**What the exercise asks**
Word for word, set down every line of the entries below from the line with "eqn:Er; [|done]. cbn." to the line with "ps); [|done]. cbn in Epr.", including both, and no other line.

**Supplied data**
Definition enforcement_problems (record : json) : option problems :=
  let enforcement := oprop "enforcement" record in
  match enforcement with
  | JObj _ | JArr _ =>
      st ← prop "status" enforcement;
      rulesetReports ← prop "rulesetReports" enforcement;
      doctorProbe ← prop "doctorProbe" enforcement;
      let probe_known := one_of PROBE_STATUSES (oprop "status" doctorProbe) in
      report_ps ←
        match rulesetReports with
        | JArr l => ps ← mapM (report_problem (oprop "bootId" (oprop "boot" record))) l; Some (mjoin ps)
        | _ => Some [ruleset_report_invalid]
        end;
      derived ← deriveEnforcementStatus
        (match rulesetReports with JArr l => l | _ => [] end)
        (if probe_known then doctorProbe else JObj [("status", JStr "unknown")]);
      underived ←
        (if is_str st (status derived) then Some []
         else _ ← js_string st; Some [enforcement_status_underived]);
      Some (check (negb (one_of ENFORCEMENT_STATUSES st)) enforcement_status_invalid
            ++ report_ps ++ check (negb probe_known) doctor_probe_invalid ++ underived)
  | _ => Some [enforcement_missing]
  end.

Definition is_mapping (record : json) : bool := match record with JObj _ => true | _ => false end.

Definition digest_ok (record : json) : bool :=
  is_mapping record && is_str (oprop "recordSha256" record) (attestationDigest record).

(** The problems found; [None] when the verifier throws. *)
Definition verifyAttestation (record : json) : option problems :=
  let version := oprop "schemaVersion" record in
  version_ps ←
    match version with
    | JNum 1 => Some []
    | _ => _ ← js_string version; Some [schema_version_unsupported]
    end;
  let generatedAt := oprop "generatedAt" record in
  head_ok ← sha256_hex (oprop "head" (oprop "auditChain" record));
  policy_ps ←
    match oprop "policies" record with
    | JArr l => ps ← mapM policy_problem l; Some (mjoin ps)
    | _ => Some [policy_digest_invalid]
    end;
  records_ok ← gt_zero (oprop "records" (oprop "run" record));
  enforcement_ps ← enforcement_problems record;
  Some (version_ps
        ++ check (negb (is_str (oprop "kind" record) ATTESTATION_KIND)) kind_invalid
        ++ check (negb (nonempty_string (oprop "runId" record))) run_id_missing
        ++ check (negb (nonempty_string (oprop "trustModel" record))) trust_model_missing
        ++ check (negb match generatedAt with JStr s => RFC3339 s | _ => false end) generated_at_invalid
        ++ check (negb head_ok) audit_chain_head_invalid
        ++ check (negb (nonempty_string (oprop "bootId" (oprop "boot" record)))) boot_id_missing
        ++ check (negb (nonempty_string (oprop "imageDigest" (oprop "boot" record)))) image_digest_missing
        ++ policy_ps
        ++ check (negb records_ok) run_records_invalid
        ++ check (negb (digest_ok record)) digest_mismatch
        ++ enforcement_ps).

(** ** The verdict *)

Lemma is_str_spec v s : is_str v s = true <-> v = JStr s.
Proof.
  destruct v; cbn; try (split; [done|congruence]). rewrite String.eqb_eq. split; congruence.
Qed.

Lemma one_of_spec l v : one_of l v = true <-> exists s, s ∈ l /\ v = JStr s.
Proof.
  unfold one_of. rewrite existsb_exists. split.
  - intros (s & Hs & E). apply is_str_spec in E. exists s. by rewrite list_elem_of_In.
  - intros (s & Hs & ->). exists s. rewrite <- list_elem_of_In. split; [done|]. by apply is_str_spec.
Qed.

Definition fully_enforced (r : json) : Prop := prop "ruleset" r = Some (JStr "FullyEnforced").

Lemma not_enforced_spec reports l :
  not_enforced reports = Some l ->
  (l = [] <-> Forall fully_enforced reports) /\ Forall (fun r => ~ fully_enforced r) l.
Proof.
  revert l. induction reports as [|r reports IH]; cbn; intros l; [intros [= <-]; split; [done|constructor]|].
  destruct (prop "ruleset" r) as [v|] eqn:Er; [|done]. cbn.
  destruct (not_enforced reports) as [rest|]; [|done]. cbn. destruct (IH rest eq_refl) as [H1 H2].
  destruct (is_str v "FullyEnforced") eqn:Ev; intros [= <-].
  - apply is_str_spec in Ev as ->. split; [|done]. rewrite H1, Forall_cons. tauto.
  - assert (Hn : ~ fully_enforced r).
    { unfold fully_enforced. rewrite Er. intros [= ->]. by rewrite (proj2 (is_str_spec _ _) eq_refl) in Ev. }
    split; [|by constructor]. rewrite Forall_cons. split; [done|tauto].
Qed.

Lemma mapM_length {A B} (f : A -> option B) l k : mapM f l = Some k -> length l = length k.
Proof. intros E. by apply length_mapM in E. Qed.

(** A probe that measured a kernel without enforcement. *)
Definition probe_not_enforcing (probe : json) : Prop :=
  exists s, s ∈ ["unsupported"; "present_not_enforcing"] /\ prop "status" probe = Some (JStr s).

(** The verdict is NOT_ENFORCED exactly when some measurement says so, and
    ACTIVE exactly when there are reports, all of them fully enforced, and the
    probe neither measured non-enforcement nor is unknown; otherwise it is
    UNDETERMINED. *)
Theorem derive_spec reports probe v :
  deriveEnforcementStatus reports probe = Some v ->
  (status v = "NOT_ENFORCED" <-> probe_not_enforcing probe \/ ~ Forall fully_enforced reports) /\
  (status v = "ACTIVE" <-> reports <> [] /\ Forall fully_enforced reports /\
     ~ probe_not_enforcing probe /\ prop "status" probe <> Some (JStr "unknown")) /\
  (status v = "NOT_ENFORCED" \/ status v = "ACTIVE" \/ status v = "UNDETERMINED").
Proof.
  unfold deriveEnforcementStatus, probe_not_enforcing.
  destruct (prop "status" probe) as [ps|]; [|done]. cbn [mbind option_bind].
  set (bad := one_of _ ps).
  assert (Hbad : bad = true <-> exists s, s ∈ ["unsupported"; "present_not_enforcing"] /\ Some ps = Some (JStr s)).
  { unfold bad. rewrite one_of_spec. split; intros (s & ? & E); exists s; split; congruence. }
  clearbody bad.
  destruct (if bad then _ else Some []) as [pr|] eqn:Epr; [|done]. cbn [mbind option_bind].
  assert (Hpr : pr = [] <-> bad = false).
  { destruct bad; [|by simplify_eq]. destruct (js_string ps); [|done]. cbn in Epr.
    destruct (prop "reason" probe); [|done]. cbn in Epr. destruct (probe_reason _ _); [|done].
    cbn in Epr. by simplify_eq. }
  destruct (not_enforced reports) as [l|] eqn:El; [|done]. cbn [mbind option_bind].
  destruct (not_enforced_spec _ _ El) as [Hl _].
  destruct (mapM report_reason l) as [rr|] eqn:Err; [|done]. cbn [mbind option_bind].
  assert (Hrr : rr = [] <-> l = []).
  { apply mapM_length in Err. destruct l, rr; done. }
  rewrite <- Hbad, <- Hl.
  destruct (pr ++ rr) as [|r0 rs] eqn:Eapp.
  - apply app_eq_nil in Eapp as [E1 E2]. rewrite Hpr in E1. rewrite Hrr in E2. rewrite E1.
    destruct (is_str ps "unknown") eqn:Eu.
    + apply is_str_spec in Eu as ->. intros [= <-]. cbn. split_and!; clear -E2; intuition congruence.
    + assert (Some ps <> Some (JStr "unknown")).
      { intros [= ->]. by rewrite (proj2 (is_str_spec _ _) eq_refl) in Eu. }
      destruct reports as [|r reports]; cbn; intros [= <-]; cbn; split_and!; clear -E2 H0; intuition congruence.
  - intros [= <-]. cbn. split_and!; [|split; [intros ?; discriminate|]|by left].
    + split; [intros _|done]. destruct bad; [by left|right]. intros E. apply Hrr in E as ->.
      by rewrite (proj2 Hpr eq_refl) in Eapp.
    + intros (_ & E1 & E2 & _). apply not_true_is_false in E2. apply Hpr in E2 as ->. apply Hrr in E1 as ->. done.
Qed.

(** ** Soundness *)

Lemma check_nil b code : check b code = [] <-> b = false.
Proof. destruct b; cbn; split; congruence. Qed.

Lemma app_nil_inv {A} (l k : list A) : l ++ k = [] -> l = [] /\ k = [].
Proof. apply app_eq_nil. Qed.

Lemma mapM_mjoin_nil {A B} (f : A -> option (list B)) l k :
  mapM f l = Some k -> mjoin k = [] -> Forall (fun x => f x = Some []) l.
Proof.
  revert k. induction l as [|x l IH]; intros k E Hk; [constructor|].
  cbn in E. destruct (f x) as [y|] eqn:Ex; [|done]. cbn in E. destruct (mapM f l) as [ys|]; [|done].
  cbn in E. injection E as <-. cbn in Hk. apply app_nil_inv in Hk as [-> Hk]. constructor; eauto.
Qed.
---
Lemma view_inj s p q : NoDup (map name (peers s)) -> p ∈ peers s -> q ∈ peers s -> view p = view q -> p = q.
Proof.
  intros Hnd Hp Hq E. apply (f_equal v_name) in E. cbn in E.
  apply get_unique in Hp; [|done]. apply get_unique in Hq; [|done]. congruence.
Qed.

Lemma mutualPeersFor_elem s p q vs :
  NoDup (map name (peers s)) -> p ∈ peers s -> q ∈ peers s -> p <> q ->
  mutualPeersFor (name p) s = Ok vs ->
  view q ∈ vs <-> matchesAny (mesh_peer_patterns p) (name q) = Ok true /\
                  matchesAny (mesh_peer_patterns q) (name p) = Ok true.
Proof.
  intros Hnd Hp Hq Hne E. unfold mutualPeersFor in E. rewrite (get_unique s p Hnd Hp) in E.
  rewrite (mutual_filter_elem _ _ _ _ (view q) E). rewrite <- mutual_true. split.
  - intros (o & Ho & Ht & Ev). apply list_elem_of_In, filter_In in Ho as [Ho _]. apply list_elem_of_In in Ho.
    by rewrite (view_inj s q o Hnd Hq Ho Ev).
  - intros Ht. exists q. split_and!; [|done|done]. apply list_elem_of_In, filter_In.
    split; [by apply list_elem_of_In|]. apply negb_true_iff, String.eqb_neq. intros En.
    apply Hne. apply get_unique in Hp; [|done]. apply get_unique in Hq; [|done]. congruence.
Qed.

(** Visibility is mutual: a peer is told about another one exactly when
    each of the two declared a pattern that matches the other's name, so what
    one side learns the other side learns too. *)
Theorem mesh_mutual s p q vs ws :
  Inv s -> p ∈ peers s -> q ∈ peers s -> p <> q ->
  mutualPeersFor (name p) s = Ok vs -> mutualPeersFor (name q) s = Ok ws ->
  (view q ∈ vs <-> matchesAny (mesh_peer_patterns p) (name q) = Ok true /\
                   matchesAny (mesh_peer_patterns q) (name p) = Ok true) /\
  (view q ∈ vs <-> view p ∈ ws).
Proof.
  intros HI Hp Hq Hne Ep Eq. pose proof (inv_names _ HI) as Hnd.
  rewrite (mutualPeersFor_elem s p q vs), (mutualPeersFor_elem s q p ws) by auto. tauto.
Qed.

**Answer section**
  destruct (prop "ruleset" r) as [v|] eqn:Er; [|done]. cbn.
  destruct (not_enforced reports) as [rest|]; [|done]. cbn. destruct (IH rest eq_refl) as [H1 H2].
  destruct (is_str v "FullyEnforced") eqn:Ev; intros [= <-].
  - apply is_str_spec in Ev as ->. split; [|done]. rewrite H1, Forall_cons. tauto.
  - assert (Hn : ~ fully_enforced r).
    { unfold fully_enforced. rewrite Er. intros [= ->]. by rewrite (proj2 (is_str_spec _ _) eq_refl) in Ev. }
    split; [|by constructor]. rewrite Forall_cons. split; [done|tauto].
Qed.

Lemma mapM_length {A B} (f : A -> option B) l k : mapM f l = Some k -> length l = length k.
Proof. intros E. by apply length_mapM in E. Qed.

(** A probe that measured a kernel without enforcement. *)
Definition probe_not_enforcing (probe : json) : Prop :=
  exists s, s ∈ ["unsupported"; "present_not_enforcing"] /\ prop "status" probe = Some (JStr s).

(** The verdict is NOT_ENFORCED exactly when some measurement says so, and
    ACTIVE exactly when there are reports, all of them fully enforced, and the
    probe neither measured non-enforcement nor is unknown; otherwise it is
    UNDETERMINED. *)
Theorem derive_spec reports probe v :
  deriveEnforcementStatus reports probe = Some v ->
  (status v = "NOT_ENFORCED" <-> probe_not_enforcing probe \/ ~ Forall fully_enforced reports) /\
  (status v = "ACTIVE" <-> reports <> [] /\ Forall fully_enforced reports /\
     ~ probe_not_enforcing probe /\ prop "status" probe <> Some (JStr "unknown")) /\
  (status v = "NOT_ENFORCED" \/ status v = "ACTIVE" \/ status v = "UNDETERMINED").
Proof.
  unfold deriveEnforcementStatus, probe_not_enforcing.
  destruct (prop "status" probe) as [ps|]; [|done]. cbn [mbind option_bind].
  set (bad := one_of _ ps).
  assert (Hbad : bad = true <-> exists s, s ∈ ["unsupported"; "present_not_enforcing"] /\ Some ps = Some (JStr s)).
  { unfold bad. rewrite one_of_spec. split; intros (s & ? & E); exists s; split; congruence. }
  clearbody bad.
  destruct (if bad then _ else Some []) as [pr|] eqn:Epr; [|done]. cbn [mbind option_bind].
  assert (Hpr : pr = [] <-> bad = false).
  { destruct bad; [|by simplify_eq]. destruct (js_string ps); [|done]. cbn in Epr.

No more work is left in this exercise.